*** Opening of Data ***

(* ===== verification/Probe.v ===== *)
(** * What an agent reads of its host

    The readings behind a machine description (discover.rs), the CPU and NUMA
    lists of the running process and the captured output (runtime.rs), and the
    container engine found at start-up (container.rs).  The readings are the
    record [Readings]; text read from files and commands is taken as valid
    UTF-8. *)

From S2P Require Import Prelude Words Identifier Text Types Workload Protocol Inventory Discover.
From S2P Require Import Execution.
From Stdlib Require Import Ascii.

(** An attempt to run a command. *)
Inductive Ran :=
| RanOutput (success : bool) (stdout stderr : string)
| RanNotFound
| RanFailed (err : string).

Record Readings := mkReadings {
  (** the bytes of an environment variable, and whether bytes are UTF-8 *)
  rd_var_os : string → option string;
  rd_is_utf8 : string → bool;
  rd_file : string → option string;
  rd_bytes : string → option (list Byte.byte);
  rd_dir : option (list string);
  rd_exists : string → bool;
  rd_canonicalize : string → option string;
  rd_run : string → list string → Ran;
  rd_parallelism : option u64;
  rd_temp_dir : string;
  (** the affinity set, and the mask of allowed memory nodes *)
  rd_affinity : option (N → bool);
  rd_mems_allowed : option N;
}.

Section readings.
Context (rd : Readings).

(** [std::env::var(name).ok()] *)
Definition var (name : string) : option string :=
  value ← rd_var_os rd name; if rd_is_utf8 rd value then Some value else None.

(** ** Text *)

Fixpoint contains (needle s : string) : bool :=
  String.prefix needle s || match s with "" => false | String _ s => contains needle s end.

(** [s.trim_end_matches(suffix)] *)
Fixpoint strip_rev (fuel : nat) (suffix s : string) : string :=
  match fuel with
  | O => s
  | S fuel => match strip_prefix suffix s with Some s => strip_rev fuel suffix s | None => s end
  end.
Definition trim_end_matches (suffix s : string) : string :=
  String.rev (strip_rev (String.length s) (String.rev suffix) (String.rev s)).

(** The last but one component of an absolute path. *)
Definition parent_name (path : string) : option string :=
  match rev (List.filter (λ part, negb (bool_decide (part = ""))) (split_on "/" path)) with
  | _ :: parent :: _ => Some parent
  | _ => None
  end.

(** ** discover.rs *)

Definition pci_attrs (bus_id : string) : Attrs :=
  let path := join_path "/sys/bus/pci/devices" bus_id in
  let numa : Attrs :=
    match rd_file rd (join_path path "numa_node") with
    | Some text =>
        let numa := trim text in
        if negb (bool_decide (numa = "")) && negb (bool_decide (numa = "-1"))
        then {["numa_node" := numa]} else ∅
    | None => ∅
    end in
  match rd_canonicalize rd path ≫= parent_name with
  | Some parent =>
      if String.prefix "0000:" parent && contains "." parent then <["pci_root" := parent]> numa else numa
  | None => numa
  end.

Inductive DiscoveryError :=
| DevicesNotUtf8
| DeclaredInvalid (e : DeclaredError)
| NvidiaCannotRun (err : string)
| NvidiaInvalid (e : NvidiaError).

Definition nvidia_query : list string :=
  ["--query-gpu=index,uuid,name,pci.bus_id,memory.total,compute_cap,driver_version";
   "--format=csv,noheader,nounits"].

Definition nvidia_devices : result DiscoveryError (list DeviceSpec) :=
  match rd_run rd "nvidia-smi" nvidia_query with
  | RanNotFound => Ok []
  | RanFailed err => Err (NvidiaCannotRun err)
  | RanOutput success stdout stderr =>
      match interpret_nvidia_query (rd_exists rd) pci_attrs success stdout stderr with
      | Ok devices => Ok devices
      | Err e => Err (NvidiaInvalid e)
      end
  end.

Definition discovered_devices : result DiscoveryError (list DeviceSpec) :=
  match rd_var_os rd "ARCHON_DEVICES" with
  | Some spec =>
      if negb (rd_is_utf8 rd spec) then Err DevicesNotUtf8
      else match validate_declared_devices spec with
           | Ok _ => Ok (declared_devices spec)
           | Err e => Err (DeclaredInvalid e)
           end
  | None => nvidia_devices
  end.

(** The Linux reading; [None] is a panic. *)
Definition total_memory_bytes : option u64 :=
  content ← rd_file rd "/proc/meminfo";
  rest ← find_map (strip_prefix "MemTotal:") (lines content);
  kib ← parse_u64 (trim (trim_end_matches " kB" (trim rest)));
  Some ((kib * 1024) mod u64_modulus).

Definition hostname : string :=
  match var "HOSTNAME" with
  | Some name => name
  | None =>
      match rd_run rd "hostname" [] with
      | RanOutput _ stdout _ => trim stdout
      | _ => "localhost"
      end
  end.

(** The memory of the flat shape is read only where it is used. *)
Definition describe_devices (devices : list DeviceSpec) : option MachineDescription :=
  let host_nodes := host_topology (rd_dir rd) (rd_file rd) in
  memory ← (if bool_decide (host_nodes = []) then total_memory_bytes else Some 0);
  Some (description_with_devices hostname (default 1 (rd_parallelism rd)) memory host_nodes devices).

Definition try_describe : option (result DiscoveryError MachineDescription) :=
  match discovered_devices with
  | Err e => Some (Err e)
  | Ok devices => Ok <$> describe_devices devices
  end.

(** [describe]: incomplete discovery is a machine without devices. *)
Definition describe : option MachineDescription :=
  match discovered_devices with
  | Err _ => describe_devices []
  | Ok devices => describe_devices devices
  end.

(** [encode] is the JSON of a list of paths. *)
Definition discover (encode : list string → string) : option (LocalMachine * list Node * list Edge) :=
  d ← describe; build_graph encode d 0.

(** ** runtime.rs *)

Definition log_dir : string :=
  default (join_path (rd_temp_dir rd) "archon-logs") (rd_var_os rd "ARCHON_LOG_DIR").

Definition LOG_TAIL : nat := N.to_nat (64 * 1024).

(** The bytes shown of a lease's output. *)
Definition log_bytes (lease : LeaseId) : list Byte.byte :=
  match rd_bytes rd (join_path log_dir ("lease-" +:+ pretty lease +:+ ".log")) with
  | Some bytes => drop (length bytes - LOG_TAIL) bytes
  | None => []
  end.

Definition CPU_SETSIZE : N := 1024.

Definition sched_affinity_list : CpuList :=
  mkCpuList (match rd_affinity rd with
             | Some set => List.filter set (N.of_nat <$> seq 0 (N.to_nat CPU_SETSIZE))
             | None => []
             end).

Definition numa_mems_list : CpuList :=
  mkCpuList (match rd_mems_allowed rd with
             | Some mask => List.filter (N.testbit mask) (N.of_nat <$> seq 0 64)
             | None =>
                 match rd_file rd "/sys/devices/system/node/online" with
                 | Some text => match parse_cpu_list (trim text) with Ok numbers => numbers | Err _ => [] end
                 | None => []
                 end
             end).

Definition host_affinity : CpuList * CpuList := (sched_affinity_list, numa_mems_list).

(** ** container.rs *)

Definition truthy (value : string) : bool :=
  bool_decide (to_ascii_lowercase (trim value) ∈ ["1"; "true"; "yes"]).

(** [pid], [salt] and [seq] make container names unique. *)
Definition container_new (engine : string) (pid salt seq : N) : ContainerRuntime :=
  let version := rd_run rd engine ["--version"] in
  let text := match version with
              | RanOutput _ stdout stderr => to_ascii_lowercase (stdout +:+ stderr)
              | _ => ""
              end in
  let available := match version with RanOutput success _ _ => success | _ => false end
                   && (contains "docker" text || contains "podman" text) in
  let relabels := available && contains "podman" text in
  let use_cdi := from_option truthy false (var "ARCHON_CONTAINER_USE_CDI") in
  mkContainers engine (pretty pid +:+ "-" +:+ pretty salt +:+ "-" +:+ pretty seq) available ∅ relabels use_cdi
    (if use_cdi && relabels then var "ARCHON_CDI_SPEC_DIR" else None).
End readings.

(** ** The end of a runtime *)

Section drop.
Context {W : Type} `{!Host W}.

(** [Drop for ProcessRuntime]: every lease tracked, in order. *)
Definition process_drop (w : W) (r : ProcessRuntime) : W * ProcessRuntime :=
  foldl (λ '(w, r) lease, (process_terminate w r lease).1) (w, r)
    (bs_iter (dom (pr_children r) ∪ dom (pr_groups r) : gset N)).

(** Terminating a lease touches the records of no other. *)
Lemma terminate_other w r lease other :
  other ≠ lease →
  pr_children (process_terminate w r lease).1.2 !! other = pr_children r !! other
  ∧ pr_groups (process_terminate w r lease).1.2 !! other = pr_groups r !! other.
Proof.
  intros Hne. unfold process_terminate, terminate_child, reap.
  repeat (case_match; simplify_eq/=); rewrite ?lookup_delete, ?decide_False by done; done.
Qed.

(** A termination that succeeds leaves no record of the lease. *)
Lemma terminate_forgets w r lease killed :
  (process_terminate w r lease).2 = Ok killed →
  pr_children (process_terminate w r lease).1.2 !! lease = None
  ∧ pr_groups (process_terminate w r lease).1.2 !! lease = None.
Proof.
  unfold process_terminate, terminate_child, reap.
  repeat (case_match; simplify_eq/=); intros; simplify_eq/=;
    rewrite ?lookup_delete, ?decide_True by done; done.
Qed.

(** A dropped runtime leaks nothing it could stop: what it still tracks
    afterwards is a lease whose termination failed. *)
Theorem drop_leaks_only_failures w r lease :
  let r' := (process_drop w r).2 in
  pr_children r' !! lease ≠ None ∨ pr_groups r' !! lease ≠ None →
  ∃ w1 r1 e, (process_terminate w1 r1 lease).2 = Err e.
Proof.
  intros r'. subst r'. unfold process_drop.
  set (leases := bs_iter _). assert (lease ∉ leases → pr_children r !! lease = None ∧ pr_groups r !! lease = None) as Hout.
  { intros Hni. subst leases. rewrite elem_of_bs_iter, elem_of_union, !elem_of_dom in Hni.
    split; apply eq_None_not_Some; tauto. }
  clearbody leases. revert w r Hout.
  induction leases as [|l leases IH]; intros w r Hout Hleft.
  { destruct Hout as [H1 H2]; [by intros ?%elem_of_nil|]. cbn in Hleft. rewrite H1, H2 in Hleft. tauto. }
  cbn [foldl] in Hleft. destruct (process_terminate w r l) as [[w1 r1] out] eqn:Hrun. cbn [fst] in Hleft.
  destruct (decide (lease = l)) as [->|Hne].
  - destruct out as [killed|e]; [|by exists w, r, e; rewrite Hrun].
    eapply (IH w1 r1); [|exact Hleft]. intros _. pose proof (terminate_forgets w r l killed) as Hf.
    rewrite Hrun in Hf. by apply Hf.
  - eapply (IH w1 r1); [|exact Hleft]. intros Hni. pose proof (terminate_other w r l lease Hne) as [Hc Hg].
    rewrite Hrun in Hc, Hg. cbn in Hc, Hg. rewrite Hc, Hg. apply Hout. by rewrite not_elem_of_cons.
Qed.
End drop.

*** Close of Data ***
*** Opening of Data ***

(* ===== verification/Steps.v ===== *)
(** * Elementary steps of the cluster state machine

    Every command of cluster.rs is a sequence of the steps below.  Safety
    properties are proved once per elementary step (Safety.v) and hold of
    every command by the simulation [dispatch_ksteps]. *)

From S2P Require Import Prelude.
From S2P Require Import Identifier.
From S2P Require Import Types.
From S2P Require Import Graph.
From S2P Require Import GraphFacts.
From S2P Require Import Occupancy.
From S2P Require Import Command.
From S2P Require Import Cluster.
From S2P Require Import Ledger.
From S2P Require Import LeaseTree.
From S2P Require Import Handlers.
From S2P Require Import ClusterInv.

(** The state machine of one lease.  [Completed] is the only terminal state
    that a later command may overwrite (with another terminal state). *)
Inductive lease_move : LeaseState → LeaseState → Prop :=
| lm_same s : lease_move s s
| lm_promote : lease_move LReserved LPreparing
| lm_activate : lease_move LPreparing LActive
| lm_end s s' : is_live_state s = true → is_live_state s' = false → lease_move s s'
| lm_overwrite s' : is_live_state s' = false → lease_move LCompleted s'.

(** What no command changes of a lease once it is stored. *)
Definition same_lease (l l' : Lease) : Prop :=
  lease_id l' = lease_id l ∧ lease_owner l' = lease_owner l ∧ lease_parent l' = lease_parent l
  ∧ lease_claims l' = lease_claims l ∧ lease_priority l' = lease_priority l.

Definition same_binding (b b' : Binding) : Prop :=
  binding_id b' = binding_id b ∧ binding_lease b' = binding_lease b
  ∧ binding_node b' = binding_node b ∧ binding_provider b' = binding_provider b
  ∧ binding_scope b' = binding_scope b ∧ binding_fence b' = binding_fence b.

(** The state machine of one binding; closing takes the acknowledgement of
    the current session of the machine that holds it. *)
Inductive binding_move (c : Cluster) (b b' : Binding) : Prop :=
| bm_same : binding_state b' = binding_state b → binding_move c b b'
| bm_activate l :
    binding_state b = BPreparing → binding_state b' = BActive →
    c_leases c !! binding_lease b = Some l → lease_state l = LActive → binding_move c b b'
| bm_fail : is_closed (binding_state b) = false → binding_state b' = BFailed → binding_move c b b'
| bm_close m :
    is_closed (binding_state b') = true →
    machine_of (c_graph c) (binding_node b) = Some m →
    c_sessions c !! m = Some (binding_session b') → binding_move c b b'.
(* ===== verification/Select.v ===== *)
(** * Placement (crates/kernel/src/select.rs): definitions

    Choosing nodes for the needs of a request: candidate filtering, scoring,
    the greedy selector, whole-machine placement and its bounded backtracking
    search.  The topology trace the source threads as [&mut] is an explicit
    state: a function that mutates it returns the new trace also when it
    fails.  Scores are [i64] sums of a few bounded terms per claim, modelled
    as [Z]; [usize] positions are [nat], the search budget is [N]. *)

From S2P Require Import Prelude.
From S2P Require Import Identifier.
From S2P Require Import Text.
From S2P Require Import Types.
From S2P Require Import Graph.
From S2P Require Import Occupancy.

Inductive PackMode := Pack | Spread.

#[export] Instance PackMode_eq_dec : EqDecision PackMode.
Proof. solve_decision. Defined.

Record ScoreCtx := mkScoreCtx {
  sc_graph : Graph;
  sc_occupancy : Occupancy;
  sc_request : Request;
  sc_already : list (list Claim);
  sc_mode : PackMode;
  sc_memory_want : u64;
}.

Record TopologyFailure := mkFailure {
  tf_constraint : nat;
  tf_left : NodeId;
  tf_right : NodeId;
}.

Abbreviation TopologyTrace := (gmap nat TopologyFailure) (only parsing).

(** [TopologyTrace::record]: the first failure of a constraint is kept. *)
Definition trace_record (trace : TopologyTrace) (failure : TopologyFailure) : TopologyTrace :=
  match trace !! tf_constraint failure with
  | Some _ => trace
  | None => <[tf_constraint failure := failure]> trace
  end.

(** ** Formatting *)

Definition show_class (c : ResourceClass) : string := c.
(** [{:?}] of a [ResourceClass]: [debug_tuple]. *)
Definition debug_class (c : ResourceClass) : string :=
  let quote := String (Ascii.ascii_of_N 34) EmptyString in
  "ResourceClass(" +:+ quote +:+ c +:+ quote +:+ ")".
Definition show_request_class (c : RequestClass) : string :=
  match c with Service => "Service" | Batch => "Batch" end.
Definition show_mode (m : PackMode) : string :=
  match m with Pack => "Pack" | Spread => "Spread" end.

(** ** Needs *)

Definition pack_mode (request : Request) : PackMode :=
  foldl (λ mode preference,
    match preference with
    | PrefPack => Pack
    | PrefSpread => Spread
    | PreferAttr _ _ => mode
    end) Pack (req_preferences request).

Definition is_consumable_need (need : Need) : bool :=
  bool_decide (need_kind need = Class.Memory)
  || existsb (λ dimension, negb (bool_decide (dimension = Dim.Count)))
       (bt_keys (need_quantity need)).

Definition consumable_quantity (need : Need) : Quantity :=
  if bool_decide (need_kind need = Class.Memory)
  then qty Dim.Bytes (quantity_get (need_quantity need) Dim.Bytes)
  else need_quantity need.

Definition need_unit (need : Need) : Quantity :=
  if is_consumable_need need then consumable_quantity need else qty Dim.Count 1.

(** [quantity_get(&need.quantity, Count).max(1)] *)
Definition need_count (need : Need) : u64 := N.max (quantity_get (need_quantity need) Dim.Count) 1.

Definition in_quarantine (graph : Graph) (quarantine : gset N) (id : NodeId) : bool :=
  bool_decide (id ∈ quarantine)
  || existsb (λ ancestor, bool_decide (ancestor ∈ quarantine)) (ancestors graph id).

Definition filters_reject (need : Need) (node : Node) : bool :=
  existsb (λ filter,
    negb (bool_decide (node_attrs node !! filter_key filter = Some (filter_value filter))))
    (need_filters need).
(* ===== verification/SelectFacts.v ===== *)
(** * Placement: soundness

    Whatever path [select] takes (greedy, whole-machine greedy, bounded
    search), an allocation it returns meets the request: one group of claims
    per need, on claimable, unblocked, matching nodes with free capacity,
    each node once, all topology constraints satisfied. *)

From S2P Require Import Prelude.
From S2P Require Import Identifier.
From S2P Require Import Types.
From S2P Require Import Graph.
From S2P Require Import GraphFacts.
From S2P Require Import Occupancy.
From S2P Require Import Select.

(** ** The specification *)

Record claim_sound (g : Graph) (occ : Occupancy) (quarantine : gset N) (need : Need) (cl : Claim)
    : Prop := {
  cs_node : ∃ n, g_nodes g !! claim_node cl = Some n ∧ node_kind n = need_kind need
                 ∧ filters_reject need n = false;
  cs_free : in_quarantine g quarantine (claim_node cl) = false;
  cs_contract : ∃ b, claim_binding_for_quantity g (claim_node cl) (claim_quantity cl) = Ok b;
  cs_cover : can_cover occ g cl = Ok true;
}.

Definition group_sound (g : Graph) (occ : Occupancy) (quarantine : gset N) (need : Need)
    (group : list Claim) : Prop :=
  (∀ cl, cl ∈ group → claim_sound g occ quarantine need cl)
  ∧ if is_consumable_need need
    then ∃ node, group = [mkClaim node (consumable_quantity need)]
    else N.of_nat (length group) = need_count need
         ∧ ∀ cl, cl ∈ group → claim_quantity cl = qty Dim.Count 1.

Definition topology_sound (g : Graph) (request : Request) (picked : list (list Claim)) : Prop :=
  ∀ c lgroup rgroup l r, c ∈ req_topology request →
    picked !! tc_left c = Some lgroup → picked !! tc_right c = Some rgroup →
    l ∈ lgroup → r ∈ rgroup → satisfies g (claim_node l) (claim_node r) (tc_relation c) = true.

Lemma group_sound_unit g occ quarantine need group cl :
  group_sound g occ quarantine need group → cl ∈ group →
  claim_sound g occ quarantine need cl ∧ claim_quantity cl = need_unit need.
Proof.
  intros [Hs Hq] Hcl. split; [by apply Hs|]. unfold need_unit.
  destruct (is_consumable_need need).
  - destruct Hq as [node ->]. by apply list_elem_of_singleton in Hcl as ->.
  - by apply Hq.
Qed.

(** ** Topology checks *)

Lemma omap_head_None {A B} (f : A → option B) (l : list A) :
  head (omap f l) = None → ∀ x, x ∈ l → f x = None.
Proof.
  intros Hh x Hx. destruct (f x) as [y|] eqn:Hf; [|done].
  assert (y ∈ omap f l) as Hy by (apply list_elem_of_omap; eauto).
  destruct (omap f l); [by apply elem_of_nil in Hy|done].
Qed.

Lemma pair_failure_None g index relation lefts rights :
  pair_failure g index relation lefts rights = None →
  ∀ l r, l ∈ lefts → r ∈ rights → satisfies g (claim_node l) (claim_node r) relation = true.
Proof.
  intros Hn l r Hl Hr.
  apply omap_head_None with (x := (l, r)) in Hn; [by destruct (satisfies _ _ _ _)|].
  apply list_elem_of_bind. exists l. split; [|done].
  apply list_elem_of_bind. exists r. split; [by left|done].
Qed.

*** Close of Data ***

» **Exercise prompt**:
Looking at the records above, count the lines with the word "engine" in them; reply with the number only.

» **Result of the task**:
4